Colobomatous cyst of the orbit is a rare congenital cystic malformation associated with ocular maldevelopment. Usually, the cyst is associated with a microphthalmic globe. We present a rare case of a unilateral large colobomatous cyst associated with a normal-sized globe, giving the appearance of a double globe on imaging.

Keywords: Colobomatous cyst; coloboma; double globe

How to cite this article:
Kim UR, Arora V, Shah AD, Srinivasan K G. Case report: Ocular malformation with a 'double globe' appearance. Indian J Radiol Imaging 2009;19:298-300

How to cite this URL:
Kim UR, Arora V, Shah AD, Srinivasan K G. Case report: Ocular malformation with a 'double globe' appearance.
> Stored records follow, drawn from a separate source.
(* ===== verification/JsonText.v ===== *)
(** * Numbers and strings as JSON text: core/data/json/tool.h and the functions of
    writer.cpp that value.cpp and the writers share

    [printf_17g] is what the C library's [snprintf] makes of a finite double with
    ["%.17g"].  [negate_min] is what [-x] gives for the least [int64_t], where the
    result does not fit: [Undef] by the language, the same number again on the
    compilers and targets where negation wraps. *)

From stdpp Require Import base tactics list strings.
From Stdlib Require Import ZArith Lia SpecFloat.
From S2P Require Import Prelude CString StdString ScanNumbers Unicode.
#[local] Open Scope Z_scope.

(** ** tool.h *)


Definition codepoint_to_utf8 (cp : Z) : list Z :=
  if cp <=? 0x7f then [to_char cp]
  else if cp <=? 0x7FF then
    [to_char (Z.lor 0xC0 (Z.land 0x1f (Z.shiftr cp 6))); to_char (Z.lor 0x80 (Z.land 0x3f cp))]
  else if cp <=? 0xFFFF then
    [to_char (Z.lor 0xE0 (Z.land 0xf (Z.shiftr cp 12))); to_char (Z.lor 0x80 (Z.land 0x3f (Z.shiftr cp 6)));
     to_char (Z.lor 0x80 (Z.land 0x3f cp))]
  else if cp <=? 0x10FFFF then
    [to_char (Z.lor 0xF0 (Z.land 0x7 (Z.shiftr cp 18))); to_char (Z.lor 0x80 (Z.land 0x3f (Z.shiftr cp 12)));
     to_char (Z.lor 0x80 (Z.land 0x3f (Z.shiftr cp 6))); to_char (Z.lor 0x80 (Z.land 0x3f cp))]
  else [].

Definition is_control_char (ch : Z) : bool := (0 <? ch) && (ch <=? 0x1F).

Definition uint_to_string_buffer_size : Z := 3 * 8 + 1.

(** Writes before [current], in a buffer that begins at 0: [current] and the chars from
    there on.  Writing before the buffer is undefined. *)
Definition put_before (c : Z) '((current, chars) : Z * list Z) : res (Z * list Z) :=
  if 0 <? current then Ok (current - 1, c :: chars) else Undef.

Definition uint_to_string (n : Z) (current : Z * list Z) : res (Z * list Z) :=
  let! current := put_before 0 current in
  iterate 65 (fun '(n, current) =>
    let! current := put_before (to_char (n mod 10) + "0"%ch) current in
    if negb (n / 10 =? 0) then Ok (inl (n / 10, current)) else Ok (inr current)) (n, current).

Definition fix_numeric_locale (s : list Z) : list Z := map (fun c => if c =? ","%ch then "."%ch else c) s.

(** ** value_to_string *)

Section text.
Context (negate_min : res Z) (printf_17g : double -> list Z).

(** [-x] on [int64_t]. *)
Definition negate (x : Z) : res Z := if x =? - 2 ^ 63 then negate_min else Ok (- x).

Definition largest_int_to_string (value : Z) : res (list Z) :=
  let is_negative := value <? 0 in
  let! value := if is_negative then negate value else Ok value in
  let! current := uint_to_string (u64 value) (uint_to_string_buffer_size, []) in
  let! current := if is_negative then put_before "-"%ch current else Ok current in
  Ok (c_str current.2).

Definition largest_uint_to_string (value : Z) : res (list Z) :=
  let! current := uint_to_string value (uint_to_string_buffer_size, []) in
  Ok (c_str current.2).

Definition is_finite (d : double) : bool :=
  match d with S754_zero _ | S754_finite _ _ _ => true | _ => false end.

(** [buffer] has 32 chars; [snprintf] cuts what it prints, but gives the length
    of the whole. *)
Definition double_to_string (d : double) : res (list Z) :=
  let printed :=
    if is_finite d then printf_17g d
    else if negb (SFeqb d d) then str "null"
    else if SFltb d (S754_zero false) then str "-1e+9999"
    else str "1e+9999" in
  if 32 <? Zlen printed then Undef
  else Ok (c_str (fix_numeric_locale (take 31 printed))).

Definition bool_to_string (b : bool) : list Z := if b then str "true" else str "false".
End text.

(** ** value_to_quoted_string *)

(** [contains_control_char], on the chars of a C string. *)
Definition contains_control_char (s : list Z) : bool := existsb is_control_char s.
Definition contains_control_char0 (s : list Z) : bool := existsb (fun c => is_control_char c || (c =? 0)) s.

(** [strpbrk] and [strnpbrk] against the same chars, as a test. *)
Definition has_special (s : list Z) : bool :=
  existsb (fun c => (c =? DQUOTE) || (c =? BACKSLASH) || (c =? 8) || (c =? 12) || (c =? LF) || (c =? CR) || (c =? TAB)) s.

(** [std::hex << std::uppercase << std::setfill('0') << std::setw(4)]. *)
Definition hex_digit (n : Z) : Z := if n <? 10 then "0"%ch + n else "A"%ch + (n - 10).
Fixpoint hex_digits (fuel : nat) (n : Z) (acc : list Z) : list Z :=
  match fuel with
  | O => acc
  | S fuel' =>
      let acc := hex_digit (n mod 16) :: acc in
      if n / 16 =? 0 then acc else hex_digits fuel' (n / 16) acc
  end.
Definition setw4_hex (n : Z) : list Z :=
  let digits := hex_digits 8 (u32 n) [] in replicate (4 - length digits) "0"%ch ++ digits.

(** One char of the loops; [control] is the test of the default case. *)
Definition escape_char (control : Z -> bool) (c : Z) : list Z :=
  if c =? DQUOTE then [BACKSLASH; DQUOTE]
  else if c =? BACKSLASH then [BACKSLASH; BACKSLASH]
  else if c =? 8 then [BACKSLASH; "b"%ch]
  else if c =? 12 then [BACKSLASH; "f"%ch]
  else if c =? LF then [BACKSLASH; "n"%ch]
  else if c =? CR then [BACKSLASH; "r"%ch]
  else if c =? TAB then [BACKSLASH; "t"%ch]
  else if control c then [BACKSLASH; "u"%ch] ++ setw4_hex c
  else [c].

(** A C string, or [None] for nullptr. *)
Definition value_to_quoted_string (value : option (list Z)) : list Z :=
  match value with
  | None => []
  | Some s =>
      if negb (has_special s) && negb (contains_control_char s) then [DQUOTE] ++ s ++ [DQUOTE]
      else [DQUOTE] ++ concat (map (escape_char is_control_char) s) ++ [DQUOTE]
  end.

(** A pointer and a length, with a NUL behind the chars; the first return appends
    [value] as a C string. *)
Definition value_to_quoted_string_n (value : option (list Z)) : list Z :=
  match value with
  | None => []
  | Some s =>
      if negb (has_special s) && negb (contains_control_char0 s) then [DQUOTE] ++ c_str s ++ [DQUOTE]
      else [DQUOTE] ++ concat (map (escape_char (fun c => is_control_char c || (c =? 0))) s) ++ [DQUOTE]
  end.

(** * Lemmas *)

(** The encoder writes UTF-8. *)
Lemma codepoint_to_utf8_chars cp : 0 <= cp <= 0x10FFFF -> codepoint_to_utf8 cp = utf8_chars cp.
Proof.
  intros Hcp. unfold codepoint_to_utf8, utf8_chars, utf8_bytes.
  assert (forall x, 0 <= x mod 64 < 64) as Hmod by (intros; apply Z.mod_pos_bound; lia).
  assert (forall x k, 0 < k -> 0 <= x <= 0x10FFFF -> 0 <= x / k <= 0x10FFFF / k) as Hdiv.
  { intros x k Hk Hx. split; [apply Z.div_pos; lia|apply Z.div_le_mono; lia]. }
  rewrite !(Z.land_comm _ cp), !(Z.land_comm _ (Z.shiftr _ _)), !land_3F.
  rewrite land_1F, land_0F, land_07, !Z.shiftr_div_pow2 by lia.
  change (2 ^ 6) with 64. change (2 ^ 12) with 4096. change (2 ^ 18) with 262144.
  rewrite !(Z.lor_comm _ (_ mod _)), !lor_80 by apply Hmod.
  destruct (Z.leb_spec cp 0x7f); [by ztrue (cp <? 0x80)|]. zfalse (cp <? 0x80).
  destruct (Z.leb_spec cp 0x7FF).
  { ztrue (cp <? 0x800). simpl. pose proof (Z.div_lt_upper_bound cp 64 32). pose proof (Hdiv cp 64).
    rewrite Z.mod_small, lor_C0 by lia. done. }
  zfalse (cp <? 0x800). destruct (Z.leb_spec cp 0xFFFF).
  { ztrue (cp <? 0x10000). simpl. pose proof (Z.div_lt_upper_bound cp 4096 16). pose proof (Hdiv cp 4096).
    rewrite (Z.mod_small (cp / 4096)), lor_E0 by lia. done. }
  zfalse (cp <? 0x10000). ztrue (cp <=? 0x10FFFF). simpl. pose proof (Hdiv cp 262144 ltac:(lia) ltac:(lia)) as Hd.
  change (0x10FFFF / 262144) with 4 in Hd. rewrite (Z.mod_small (cp / 262144)), lor_F0 by lia. done.
Qed.

(** ** Lengths *)

Lemma c_str_length s : Zlen (c_str s) <= Zlen s.
Proof. induction s as [|c s IH]; simpl; [done|]. destruct (c =? 0); rewrite ?Zlen_cons; [change (Zlen (@nil Z)) with 0; pose proof (Zlen_nonneg s)|]; lia. Qed.

Lemma double_length printf_17g d t : double_to_string printf_17g d = Ok t -> Zlen t <= 31.
Proof.
  unfold double_to_string. case_match; [done|]. intros [= <-]. etrans; [apply c_str_length|].
  unfold fix_numeric_locale, Zlen. rewrite length_map, length_take. lia.
Qed.
Definition type (v : value) : value_type :=
  match value_ v with
  | null_ => vt_null
  | int_ _ => vt_int
  | uint_ _ => vt_uint
  | real_ _ => vt_real
  | string_ _ => vt_string
  | bool_ _ => vt_bool
  | array_ _ => vt_array
  | object_ _ => vt_object
  end.

(** *** Constructors *)

Definition value_of_type (t : value_type) : value :=
  init_basic match t with
             | vt_null => null_
             | vt_int => int_ 0
             | vt_uint => uint_ 0
             | vt_real => real_ (S754_zero false)
             | vt_string => string_ None
             | vt_bool => bool_ false
             | vt_array => array_ []
             | vt_object => object_ []
             end.
Definition value_of_int (n : Z) : value := init_basic (int_ n).
Definition value_of_uint (n : Z) : value := init_basic (uint_ n).
Definition value_of_double (d : double) : value := init_basic (real_ d).
Definition value_of_bool (b : bool) : value := init_basic (bool_ b).

(** What [duplicate_and_prefix_string_value] keeps of a string. *)
Definition duplicate_and_prefix_string_value (s : list Z) : res (list Z) :=
  let length := u32 (Zlen s) in
  let! _ := json_assert (length <=? max_int - 4 - 1)
    "in json::value::duplicate_and_prefix_string_value(): length too big for prefixing" in
  Ok (take (Z.to_nat length) s).
Definition value_of_string (s : list Z) : res value :=
  let! s := duplicate_and_prefix_string_value s in Ok (init_basic (string_ (Some s))).
Definition value_of_cstr (s : list Z) : res value := value_of_string (c_str s).
Definition value_of_static_string (s : list Z) : value := init_basic (string_ (Some (c_str s))).

(** *** Kinds *)

Definition is_null (v : value) : bool := match value_ v with null_ => true | _ => false end.
Definition is_bool (v : value) : bool := match value_ v with bool_ _ => true | _ => false end.
Definition isString (v : value) : bool := match value_ v with string_ _ => true | _ => false end.
Definition is_array (v : value) : bool := match value_ v with array_ _ => true | _ => false end.
Definition is_object (v : value) : bool := match value_ v with object_ _ => true | _ => false end.

(** The integer part of a finite double, toward zero. *)
Definition trunc (d : double) : option Z :=
  match d with
  | S754_zero _ => Some 0
  | S754_finite s m e =>
      let n := if 0 <=? e then Zpos m * 2 ^ e else Zpos m / 2 ^ (- e) in
      Some (if s then - n else n)
  | _ => None
  end.

(** [modf(d, &integral_part) == 0.0]: an infinity has no fraction. *)
Definition is_integral (d : double) : bool :=
  match d with
  | S754_zero _ | S754_infinity _ => true
  | S754_finite _ m e => (0 <=? e) || (Zpos m mod 2 ^ (- e) =? 0)
  | S754_nan => false
  end.

(** [d >= min && d <= max], with the integers converted to double. *)
Definition in_range (d : double) (min max : Z) : bool := SFleb (double_of_Z min) d && SFleb d (double_of_Z max).

(** A conversion of a double to an integer type whose range is [min .. max]. *)
Definition to_integer (min max : Z) (d : double) : res Z :=
  match trunc d with
  | Some n => if (min <=? n) && (n <=? max) then Ok n else Undef
  | None => Undef
  end.

Definition is_int (v : value) : bool :=
  match value_ v with
  | int_ n => (min_int <=? n) && (n <=? max_int)
  | uint_ n => n <=? u32 max_int
  | real_ d => in_range d min_int max_int && is_integral d
  | _ => false
  end.
Definition is_uint (v : value) : bool :=
  match value_ v with
  | int_ n => (0 <=? n) && (u64 n <=? u64 max_uint)
  | uint_ n => n <=? max_uint
  | real_ d => in_range d 0 max_uint && is_integral d
  | _ => false
  end.
Definition is_int64 (v : value) : bool :=
  match value_ v with
  | int_ _ => true
  | uint_ n => n <=? u64 max_int64
  | real_ d => SFleb (double_of_Z min_int64) d && SFltb d (double_of_Z max_int64) && is_integral d
  | _ => false
  end.
Definition isUInt64 (v : value) : bool :=
  match value_ v with
  | int_ n => 0 <=? n
  | uint_ _ => true
  | real_ d => SFleb (double_of_Z 0) d && SFltb d (double_of_Z (2 ^ 64)) && is_integral d
  | _ => false
  end.
Definition isIntegral (v : value) : bool := is_int64 v || isUInt64 v.
Definition isDouble (v : value) : bool := match value_ v with real_ _ => true | _ => isIntegral v end.
Definition isNumeric (v : value) : bool := isIntegral v || isDouble v.

(** *** Conversions *)

Definition as_int (v : value) : res Z :=
  match value_ v with
  | int_ n => let! _ := json_assert (is_int v) "largest_int_t out of int32_t range" in Ok (i32 n)
  | uint_ n => let! _ := json_assert (is_int v) "largest_uint_t out of int32_t range" in Ok (i32 n)
  | real_ d =>
      let! _ := json_assert (in_range d min_int max_int) "double out of int32_t range" in to_integer min_int max_int d
  | null_ => Ok 0
  | bool_ b => Ok (if b then 1 else 0)
  | _ => fail "value is not convertible to int32_t."
  end.
Definition as_uint (v : value) : res Z :=
  match value_ v with
  | int_ n => let! _ := json_assert (is_uint v) "largest_int_t out of uint32_t range" in Ok (u32 n)
  | uint_ n => let! _ := json_assert (is_uint v) "largest_uint_t out of uint32_t range" in Ok (u32 n)
  | real_ d => let! _ := json_assert (in_range d 0 max_uint) "double out of uint32_t range" in to_integer 0 max_uint d
  | null_ => Ok 0
  | bool_ b => Ok (if b then 1 else 0)
  | _ => fail "value is not convertible to uint32_t."
  end.
Definition as_int64 (v : value) : res Z :=
  match value_ v with
  | int_ n => Ok n
  | uint_ n => let! _ := json_assert (is_int64 v) "largest_uint_t out of int64_t range" in Ok (i64 n)
  | real_ d =>
      let! _ := json_assert (in_range d min_int64 max_int64) "double out of int64_t range" in
      to_integer min_int64 max_int64 d
  | null_ => Ok 0
  | bool_ b => Ok (if b then 1 else 0)
  | _ => fail "value is not convertible to int64_t."
  end.
Definition as_uint64 (v : value) : res Z :=
  match value_ v with
  | int_ n => let! _ := json_assert (isUInt64 v) "largest_int_t out of uint64_t range" in Ok (u64 n)
  | uint_ n => Ok n
  | real_ d =>
      let! _ := json_assert (in_range d 0 max_uint64) "double out of uint64_t range" in to_integer 0 max_uint64 d
  | null_ => Ok 0
  | bool_ b => Ok (if b then 1 else 0)
  | _ => fail "value is not convertible to uint64_t."
  end.
Definition as_largest_int : value -> res Z := as_int64.
Definition as_largest_uint : value -> res Z := as_uint64.

Definition as_double (v : value) : res double :=
  match value_ v with
  | int_ n => Ok (double_of_Z n)
  | uint_ n => Ok (double_of_Z n)
  | real_ d => Ok d
  | null_ => Ok (S754_zero false)
  | bool_ b => Ok (double_of_Z (if b then 1 else 0))
  | _ => fail "value is not convertible to double."
  end.
Definition as_bool (v : value) : res bool :=
  match value_ v with
  | bool_ b => Ok b
  | null_ => Ok false
  | int_ n => Ok (negb (n =? 0))
  | uint_ n => Ok (negb (n =? 0))
  | real_ d => Ok (negb (SFeqb d (S754_zero false)))
  | _ => fail "value is not convertible to bool."
  end.

(** [None] is the null pointer; a C string ends at the first NUL. *)
Definition as_cstring (v : value) : res (option (list Z)) :=
  match value_ v with
  | string_ None => Ok None
  | string_ (Some s) => Ok (Some (c_str s))
  | _ => fail "in json::value::as_cstring(): requires vt_string"
  end.
(** [get_string]: [None] when it returns false. *)
Definition get_string (v : value) : option (list Z) :=
  match value_ v with string_ s => s | _ => None end.

Section as_string.
Context (negate_min : res Z) (printf_17g : double -> list Z).

Definition as_string (v : value) : res (list Z) :=
  match value_ v with
  | null_ => Ok []
  | string_ s => Ok (default [] s)
  | bool_ b => Ok (bool_to_string b)
  | int_ n => largest_int_to_string negate_min n
  | uint_ n => largest_uint_to_string n
  | real_ d => double_to_string printf_17g d
  | _ => fail "Type is not convertible to string"
  end.
End as_string.

Definition is_zero (d : res double) : bool := match d with Ok d => SFeqb d (S754_zero false) | _ => false end.
Definition map_is_empty (v : value) : bool :=
  match value_ v with array_ [] | object_ [] => true | _ => false end.

Definition is_convertible_to (v : value) (other : value_type) : bool :=
  match other with
  | vt_null =>
      (isNumeric v && is_zero (as_double v))
      || match value_ v with bool_ b => negb b | string_ s => bool_decide (default [] s = []) | _ => false end
      || map_is_empty v || is_null v
  | vt_int =>
      is_int v || match value_ v with real_ d => in_range d min_int max_int | _ => false end || is_bool v || is_null v
  | vt_uint =>
      is_uint v || match value_ v with real_ d => in_range d 0 max_uint | _ => false end || is_bool v || is_null v
  | vt_real => isNumeric v || is_bool v || is_null v
  | vt_bool => isNumeric v || is_bool v || is_null v
  | vt_string => isNumeric v || is_bool v || isString v || is_null v
  | vt_array => is_array v || is_null v
  | vt_object => is_object v || is_null v
  end.

(** *** Comparison *)

(** The [operator<] of a map: [std::lexicographical_compare] on pairs, given [operator<]
    of the keys and of the values.  The latter may run out of fuel. *)
Section map_less.
Context {K V : Type} (less : K -> K -> bool) (value_less : V -> V -> res bool).

Definition pair_less (a b : K * V) : res bool :=
  if less a.1 b.1 then Ok true else if less b.1 a.1 then Ok false else value_less a.2 b.2.

Fixpoint map_less (a b : list (K * V)) : res bool :=
  match a, b with
  | _, [] => Ok false
  | [], _ => Ok true
  | x :: a', y :: b' =>
      let! lt := pair_less x y in
      if lt : bool then Ok true
      else
        let! gt := pair_less y x in
        if gt : bool then Ok false else map_less a' b'
  end.
End map_less.

Definition bool_less (a b : bool) : bool := negb a && b.

(** [operator<]. *)
Fixpoint value_less (fuel : nat) (a b : value) : res bool :=
  match fuel with
  | O => Spin
  | S fuel' =>
      let type_delta := type_number (type a) - type_number (type b) in
      if negb (type_delta =? 0) then Ok (type_delta <? 0)
      else
        match value_ a, value_ b with
        | int_ x, int_ y => Ok (x <? y)
        | uint_ x, uint_ y => Ok (x <? y)
        | real_ x, real_ y => Ok (SFltb x y)
        | bool_ x, bool_ y => Ok (bool_less x y)
        | string_ (Some x), string_ (Some y) => Ok (name_less x y)
        | string_ _, string_ y => Ok (bool_decide (is_Some y))
        | array_ x, array_ y =>
            let delta := i32 (Zlen x - Zlen y) in
            if negb (delta =? 0) then Ok (delta <? 0) else map_less Z.ltb (value_less fuel') x y
        | object_ x, object_ y =>
            let delta := i32 (Zlen x - Zlen y) in
            if negb (delta =? 0) then Ok (delta <? 0) else map_less name_less (value_less fuel') x y
        | _, _ => Ok false
        end
  end.

(** [compare]: -1, 1 or 0. *)
Definition compare (fuel : nat) (a b : value) : res Z :=
  let! lt := value_less fuel a b in
  if lt : bool then Ok (-1)
  else let! gt := value_less fuel b a in if gt : bool then Ok 1 else Ok 0.

(** The [operator==] of a map: sizes, then entries in order. *)
Definition map_equal {K V W : Type} (equal : K -> K -> bool) (value_equal : V -> W -> bool) :
    list (K * V) -> list (K * W) -> bool :=
  fix go a b :=
    match a, b with
    | [], [] => true
    | x :: a', y :: b' => equal x.1 y.1 && value_equal x.2 y.2 && go a' b'
    | _, _ => false
    end.

(** [operator==]. *)
Fixpoint value_equal (a b : value) : bool :=
  match a with
  | Value ha _ _ _ =>
      match ha, value_ b with
      | null_, null_ => true
      | int_ x, int_ y => x =? y
      | uint_ x, uint_ y => x =? y
      | real_ x, real_ y => SFeqb x y
      | bool_ x, bool_ y => eqb x y
      | string_ (Some x), string_ (Some y) => name_equal x y
      | string_ None, string_ None => true
      | array_ x, array_ y => map_equal Z.eqb value_equal x y
      | object_ x, object_ y => map_equal name_equal value_equal x y
      | _, _ => false
      end
  end.

(** *** Size *)

Definition size (v : value) : Z :=
  match value_ v with
  | array_ m => match last m with Some (i, _) => u32 (i + 1) | None => 0 end
  | object_ m => u32 (Zlen m)
  | _ => 0
  end.
Definition empty (v : value) : bool := if is_null v || is_array v || is_object v then size v =? 0 else false.

Definition clear (v : value) : res value :=
  let! _ := json_assert (is_null v || is_array v || is_object v) "in json::value::clear(): requires complex value" in
  let h := match value_ v with array_ _ => array_ [] | object_ _ => object_ [] | h => h end in
  Ok (Value h (comments_ v) 0 0).

(** *** Members *)

(** [*this = value(type)] for a null value: its comments and offsets go too. *)
Definition become (t : value_type) (v : value) : value := if is_null v then value_of_type t else v.

(** [operator[](array_index)]: the value with the member that the returned reference designates. *)
Definition index_demand (i : Z) (v : value) : res value :=
  match value_ (become vt_array v) with
  | array_ m => Ok (set_payload (array_ (map_ensure Z.ltb Z.eqb i null_ref m)) (become vt_array v))
  | _ => fail "in json::value::operator[](array_index): requires vt_array"
  end.
Definition int_demand (i : Z) (v : value) : res value :=
  let! _ := json_assert (0 <=? i) "in json::value::operator[](int index): index cannot be negative" in
  index_demand (u32 i) v.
Indian J Radiol Imaging [serial online] 2009 [cited 2021 Feb 27];19:298-300. Available from:

   Introduction Top

A colobomatous cyst is defined as a neuroectoderm-lined mass that protrudes through a coloboma in the wall of a microphthalmic eye. [1] It is usually diagnosed at birth and can affect one or both globes. [2] We present a rare case of a 2-year-old male who had bilateral corneal opacities and a right-sided colobomatous cyst with a normal-sized globe.

   Case report Top

A 2-year-old child presented with a swelling under the right lower lid and corneal opacities in both eyes since birth [Figure 1]. The swelling was round and displaced the globe outwards and upwards. The child also had a history of cleft lip and cleft palate, which had been repaired at the age of 6 months. There was a history of delayed milestones and mild mental retardation. There was no history of consanguineous marriage between the parents.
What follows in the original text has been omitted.